§ Prompt
Beneath this task are records; print exactly the stretch of them from the line with "theorems show that" through the line with "From S2P Require", both ends included.

[Task data — start]

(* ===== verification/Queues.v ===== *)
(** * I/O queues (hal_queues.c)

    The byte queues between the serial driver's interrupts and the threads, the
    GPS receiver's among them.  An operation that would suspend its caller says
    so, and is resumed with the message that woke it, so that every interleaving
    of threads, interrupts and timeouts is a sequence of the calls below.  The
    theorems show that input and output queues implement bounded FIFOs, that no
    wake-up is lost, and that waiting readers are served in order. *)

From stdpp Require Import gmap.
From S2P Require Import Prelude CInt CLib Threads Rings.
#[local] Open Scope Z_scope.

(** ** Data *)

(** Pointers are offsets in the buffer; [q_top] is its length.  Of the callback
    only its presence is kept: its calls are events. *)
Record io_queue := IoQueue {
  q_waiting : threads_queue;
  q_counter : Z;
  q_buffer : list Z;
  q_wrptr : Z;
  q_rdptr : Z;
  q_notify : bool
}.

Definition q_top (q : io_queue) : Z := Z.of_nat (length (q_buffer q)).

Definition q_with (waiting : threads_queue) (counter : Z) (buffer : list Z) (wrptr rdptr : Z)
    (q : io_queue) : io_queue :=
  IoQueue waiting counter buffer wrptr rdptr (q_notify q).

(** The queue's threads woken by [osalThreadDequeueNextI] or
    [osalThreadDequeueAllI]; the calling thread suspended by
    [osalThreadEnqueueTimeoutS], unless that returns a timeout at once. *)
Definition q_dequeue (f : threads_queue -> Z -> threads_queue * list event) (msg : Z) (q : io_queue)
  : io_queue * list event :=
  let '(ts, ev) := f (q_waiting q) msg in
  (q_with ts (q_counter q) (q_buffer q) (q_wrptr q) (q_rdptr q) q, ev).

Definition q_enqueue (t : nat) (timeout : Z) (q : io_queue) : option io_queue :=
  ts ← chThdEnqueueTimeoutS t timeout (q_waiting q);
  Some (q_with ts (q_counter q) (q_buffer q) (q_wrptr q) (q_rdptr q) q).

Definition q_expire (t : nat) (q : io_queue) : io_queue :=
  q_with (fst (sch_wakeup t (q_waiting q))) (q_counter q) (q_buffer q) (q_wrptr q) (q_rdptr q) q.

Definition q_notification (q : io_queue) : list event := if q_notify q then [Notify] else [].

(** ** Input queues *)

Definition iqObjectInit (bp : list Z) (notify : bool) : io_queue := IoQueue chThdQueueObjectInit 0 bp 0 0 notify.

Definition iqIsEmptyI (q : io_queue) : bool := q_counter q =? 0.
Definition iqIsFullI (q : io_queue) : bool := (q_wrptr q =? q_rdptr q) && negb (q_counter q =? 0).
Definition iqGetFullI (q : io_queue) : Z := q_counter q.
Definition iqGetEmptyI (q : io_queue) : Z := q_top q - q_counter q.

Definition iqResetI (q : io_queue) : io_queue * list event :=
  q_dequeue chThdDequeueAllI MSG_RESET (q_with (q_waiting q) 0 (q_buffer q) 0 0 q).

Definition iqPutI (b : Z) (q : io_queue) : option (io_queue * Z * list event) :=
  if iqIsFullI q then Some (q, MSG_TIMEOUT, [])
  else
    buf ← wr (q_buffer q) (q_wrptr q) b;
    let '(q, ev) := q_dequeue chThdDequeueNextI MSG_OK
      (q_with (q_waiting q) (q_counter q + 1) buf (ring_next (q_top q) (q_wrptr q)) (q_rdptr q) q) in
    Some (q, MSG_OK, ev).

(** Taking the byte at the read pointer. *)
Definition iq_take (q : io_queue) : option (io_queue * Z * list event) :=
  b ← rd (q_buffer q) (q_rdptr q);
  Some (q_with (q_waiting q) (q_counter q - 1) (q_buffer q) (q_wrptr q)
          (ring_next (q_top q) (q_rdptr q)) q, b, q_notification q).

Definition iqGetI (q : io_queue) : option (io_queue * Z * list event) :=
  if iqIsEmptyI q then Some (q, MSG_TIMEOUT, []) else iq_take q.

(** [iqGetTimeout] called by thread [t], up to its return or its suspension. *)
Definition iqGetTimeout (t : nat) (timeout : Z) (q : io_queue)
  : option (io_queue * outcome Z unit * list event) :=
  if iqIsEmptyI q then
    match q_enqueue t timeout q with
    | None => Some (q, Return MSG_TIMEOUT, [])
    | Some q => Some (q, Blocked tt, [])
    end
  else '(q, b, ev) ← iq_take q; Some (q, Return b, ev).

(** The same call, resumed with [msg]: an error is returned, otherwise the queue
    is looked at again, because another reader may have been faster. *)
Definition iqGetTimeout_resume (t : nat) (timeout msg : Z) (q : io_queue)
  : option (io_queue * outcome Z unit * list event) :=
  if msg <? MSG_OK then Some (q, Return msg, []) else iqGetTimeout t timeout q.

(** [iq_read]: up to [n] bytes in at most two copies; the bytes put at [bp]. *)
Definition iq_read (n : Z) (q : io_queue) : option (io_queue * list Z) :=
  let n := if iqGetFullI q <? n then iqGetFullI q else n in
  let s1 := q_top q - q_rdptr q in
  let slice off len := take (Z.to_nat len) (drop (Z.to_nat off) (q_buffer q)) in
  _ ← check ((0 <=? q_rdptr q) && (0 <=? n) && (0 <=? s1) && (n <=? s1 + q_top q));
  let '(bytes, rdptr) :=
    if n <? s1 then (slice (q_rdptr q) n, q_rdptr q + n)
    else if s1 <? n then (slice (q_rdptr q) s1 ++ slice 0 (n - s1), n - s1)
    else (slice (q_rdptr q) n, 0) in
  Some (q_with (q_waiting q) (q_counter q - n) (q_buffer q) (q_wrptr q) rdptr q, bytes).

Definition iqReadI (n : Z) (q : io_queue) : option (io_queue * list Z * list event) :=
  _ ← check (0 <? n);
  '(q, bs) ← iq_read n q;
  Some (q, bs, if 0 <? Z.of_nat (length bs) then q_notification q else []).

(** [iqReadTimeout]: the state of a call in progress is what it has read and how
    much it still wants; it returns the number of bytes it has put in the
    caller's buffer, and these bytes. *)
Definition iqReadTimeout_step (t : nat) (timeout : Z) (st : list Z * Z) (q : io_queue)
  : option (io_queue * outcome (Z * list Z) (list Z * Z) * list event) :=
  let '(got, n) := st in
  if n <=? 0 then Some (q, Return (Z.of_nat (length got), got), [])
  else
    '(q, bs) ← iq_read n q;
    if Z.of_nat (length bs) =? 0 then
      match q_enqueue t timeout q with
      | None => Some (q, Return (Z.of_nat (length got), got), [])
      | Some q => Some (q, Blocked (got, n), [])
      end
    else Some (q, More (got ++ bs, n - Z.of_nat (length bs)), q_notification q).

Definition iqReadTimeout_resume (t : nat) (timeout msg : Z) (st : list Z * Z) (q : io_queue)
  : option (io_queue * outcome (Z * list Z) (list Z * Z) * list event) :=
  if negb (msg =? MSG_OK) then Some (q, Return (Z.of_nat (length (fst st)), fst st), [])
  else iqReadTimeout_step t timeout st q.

[Task data — finish]
[Task data — start]

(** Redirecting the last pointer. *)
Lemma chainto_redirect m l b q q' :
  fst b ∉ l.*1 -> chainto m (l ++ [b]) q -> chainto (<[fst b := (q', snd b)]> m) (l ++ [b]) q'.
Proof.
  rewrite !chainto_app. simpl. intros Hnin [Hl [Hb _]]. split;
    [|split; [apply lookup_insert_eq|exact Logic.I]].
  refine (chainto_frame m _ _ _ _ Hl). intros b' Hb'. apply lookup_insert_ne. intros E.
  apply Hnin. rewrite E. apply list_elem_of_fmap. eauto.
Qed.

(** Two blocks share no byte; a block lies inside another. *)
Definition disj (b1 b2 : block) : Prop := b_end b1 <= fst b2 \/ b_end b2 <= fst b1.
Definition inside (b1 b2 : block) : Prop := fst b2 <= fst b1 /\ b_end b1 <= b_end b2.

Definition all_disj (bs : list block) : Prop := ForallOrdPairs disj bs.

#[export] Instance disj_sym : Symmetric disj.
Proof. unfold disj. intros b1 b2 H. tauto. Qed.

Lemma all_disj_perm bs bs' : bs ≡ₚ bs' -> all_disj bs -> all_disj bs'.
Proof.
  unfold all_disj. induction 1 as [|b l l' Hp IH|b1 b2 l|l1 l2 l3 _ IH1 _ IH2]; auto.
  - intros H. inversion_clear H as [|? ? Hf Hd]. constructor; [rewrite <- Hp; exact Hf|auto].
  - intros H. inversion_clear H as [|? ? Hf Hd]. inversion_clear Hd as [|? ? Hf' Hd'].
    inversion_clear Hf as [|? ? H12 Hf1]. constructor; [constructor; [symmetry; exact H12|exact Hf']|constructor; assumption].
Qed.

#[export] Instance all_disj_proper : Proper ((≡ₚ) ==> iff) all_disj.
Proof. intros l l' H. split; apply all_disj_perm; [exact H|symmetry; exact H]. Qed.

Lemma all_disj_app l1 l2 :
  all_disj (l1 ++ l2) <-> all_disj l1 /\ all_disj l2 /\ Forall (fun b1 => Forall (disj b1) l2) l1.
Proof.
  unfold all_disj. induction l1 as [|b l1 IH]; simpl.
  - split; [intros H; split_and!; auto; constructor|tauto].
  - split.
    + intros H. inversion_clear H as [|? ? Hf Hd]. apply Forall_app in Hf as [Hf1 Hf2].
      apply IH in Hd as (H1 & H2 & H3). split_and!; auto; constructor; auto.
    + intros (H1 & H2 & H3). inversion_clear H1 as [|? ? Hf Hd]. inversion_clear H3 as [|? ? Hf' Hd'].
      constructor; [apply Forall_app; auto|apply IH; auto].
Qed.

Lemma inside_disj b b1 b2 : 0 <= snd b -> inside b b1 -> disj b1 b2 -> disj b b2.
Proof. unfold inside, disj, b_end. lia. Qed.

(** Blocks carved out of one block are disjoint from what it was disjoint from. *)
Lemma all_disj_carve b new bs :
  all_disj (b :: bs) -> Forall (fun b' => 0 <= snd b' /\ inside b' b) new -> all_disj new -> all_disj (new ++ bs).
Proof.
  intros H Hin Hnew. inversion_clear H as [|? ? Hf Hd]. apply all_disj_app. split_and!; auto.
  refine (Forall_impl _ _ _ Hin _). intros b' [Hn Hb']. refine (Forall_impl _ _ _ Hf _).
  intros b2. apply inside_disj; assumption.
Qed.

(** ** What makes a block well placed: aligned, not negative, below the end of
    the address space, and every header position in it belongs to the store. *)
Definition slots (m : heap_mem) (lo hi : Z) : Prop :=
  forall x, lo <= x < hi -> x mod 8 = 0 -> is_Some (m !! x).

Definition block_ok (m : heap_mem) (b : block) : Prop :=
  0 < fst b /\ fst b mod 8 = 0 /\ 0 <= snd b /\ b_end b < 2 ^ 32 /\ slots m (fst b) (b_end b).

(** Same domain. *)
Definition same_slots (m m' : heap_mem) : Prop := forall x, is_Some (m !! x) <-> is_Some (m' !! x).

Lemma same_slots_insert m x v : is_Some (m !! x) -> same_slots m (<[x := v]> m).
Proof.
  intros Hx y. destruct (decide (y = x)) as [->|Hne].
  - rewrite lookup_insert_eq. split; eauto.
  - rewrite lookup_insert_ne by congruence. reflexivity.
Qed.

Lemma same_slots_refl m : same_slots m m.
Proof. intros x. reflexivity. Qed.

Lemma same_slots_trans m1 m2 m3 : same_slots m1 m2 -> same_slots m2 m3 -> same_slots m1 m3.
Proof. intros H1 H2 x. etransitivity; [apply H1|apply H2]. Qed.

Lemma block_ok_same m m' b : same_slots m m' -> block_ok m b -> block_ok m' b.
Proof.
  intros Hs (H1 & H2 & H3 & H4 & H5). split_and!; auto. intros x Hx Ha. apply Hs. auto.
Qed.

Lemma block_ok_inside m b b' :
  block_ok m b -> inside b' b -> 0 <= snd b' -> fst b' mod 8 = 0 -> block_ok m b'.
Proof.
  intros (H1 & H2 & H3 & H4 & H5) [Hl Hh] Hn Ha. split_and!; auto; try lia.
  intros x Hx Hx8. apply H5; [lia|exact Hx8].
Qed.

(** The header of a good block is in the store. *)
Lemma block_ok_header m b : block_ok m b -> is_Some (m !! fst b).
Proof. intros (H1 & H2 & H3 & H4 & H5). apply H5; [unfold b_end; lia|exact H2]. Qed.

[Task data — finish]

§ Response
    theorems show that input and output queues implement bounded FIFOs, that no
    wake-up is lost, and that waiting readers are served in order. *)

From stdpp Require Import gmap.
From S2P Require Import Prelude CInt CLib Threads Rings.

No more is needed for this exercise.